DIRECTORS’ REPORT 4 No other matters or circumstances have arisen since the end of the financial year which significantly affected or may significantly affect the operations of the Consolidated Entity, the results of those operations, or the state of affairs of the Consolidated Entity in subsequent financial years.
LIKELY DEVELOPMENTS
The directors intend to actively pursue: · Agreement among the partners in the Chacarilla Copper Project to restructure this project to facilitate its sale or development. · Acquisition and development of the Anaconda Copper / Silver Project. · Other projects in South America.
ENVIRONMENTAL ISSUES The Consolidated Entity's operations are subject to environmental regulation in Bolivia and in Western Australia. The Consolidated Entity continues to comply with these regulations.
INFORMATION ON DIRECTORS JOHN FRANCIS CORR CHAIRMAN (EXECUTIVE) Qualifications and Experience Mr Corr has an honours degree in Law and degrees in Commerce and Arts. Mr Corr has worked with a number of major Australian listed companies and has been extensively involved in the stockbroking and investment banking sectors. Directorships of other listed companies in the 3 years prior to the end of the Financial Year: Biron Capital Ltd (appointed 20 December 2004). Interest in shares and options: 2,750,000 ordinary shares in Sundance Resources Ltd, 750,000 options expiring 29 November 2006 in the Parent Entity and 10,000,000 options expiring 31 May 2010 in the Parent Entity. Directors meetings attended: Attended 10 of the 10 meetings held during the financial period while he was a director. Remuneration Remuneration earned by entities associated with Mr Corr from the Parent Entity during the financial year consisted of salary and consulting fees of $39,310 superannuation contributions of $2,312 and options to acquire shares in the Parent Entity valued at $129,554. Remuneration is based on fees approved by the Board of directors of $9,000 per month in total.

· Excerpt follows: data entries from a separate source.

(** *** [_create_sample_result] *)

Lemma getsize_file p d w :
  files w !! p = Some d → getsize p w = (Ok (Z.of_nat (String.length d)), w).
Proof. unfold getsize. by intros ->. Qed.

Lemma exists_file p d w : files w !! p = Some d → exists_ p w = (Ok true, w).
Proof.
  intros H. unfold exists_. rewrite bool_decide_eq_true_2; [done|].
  left. by rewrite H.
Qed.

Lemma exists_dir p d w : dirs w !! p = Some d → exists_ p w = (Ok true, w).
Proof.
  intros H. unfold exists_. rewrite bool_decide_eq_true_2; [done|].
  right. by rewrite H.
Qed.

Lemma os_remove_file p d w :
  files w !! p = Some d →
  os_remove p w = (Ok (), with_files (delete p (files w)) w).
Proof. unfold os_remove. by intros ->. Qed.

Lemma rmtree_dir p d w :
  dirs w !! p = Some d →
  rmtree p w = (Ok (), with_dirs (delete p (dirs w)) w).
Proof. unfold rmtree. by intros ->. Qed.

Lemma mkdtemp_ok E w :
  mkdtemp_raises E = false →
  mkdtemp E w =
    (Ok (fresh_path w), with_dirs (<[fresh_path w := []]> (dirs w)) w).
Proof. unfold mkdtemp. by intros ->. Qed.

Lemma patool_extract_ok E p d data old members w :
  files w !! p = Some data → dirs w !! d = Some old →
  extract_archive E data = Some members →
  patool_extract E p d w = (Ok (), with_dirs (<[d := members]> (dirs w)) w).
Proof. unfold patool_extract. by intros -> -> ->. Qed.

STEPHEN JOHN DOBSON EXECUTIVE DIRECTOR Qualifications and Experience: Mr Dobson has more than 20 years experience in investment banking and international capital management. From 1987 to 2001 he held a range of positions as Managing Director of leading global investment bank Merrill lynch & Co. His responsibilities had him based in Sydney, New York, London, Singapore and finally Perth Australia. During this tenure his duties covered a full range of debt and equity transactions for Governments and corporations located across many jurisdictions. Prior to joining Sundance Resources Ltd he advised and was a director of several Australian and US based financial management firms with special focus on the global resources sector. He is a foundation director of Perth based advisory firm Capital Investment Partners and he holds a Bachelor of Commerce degree from the University of Western Australia.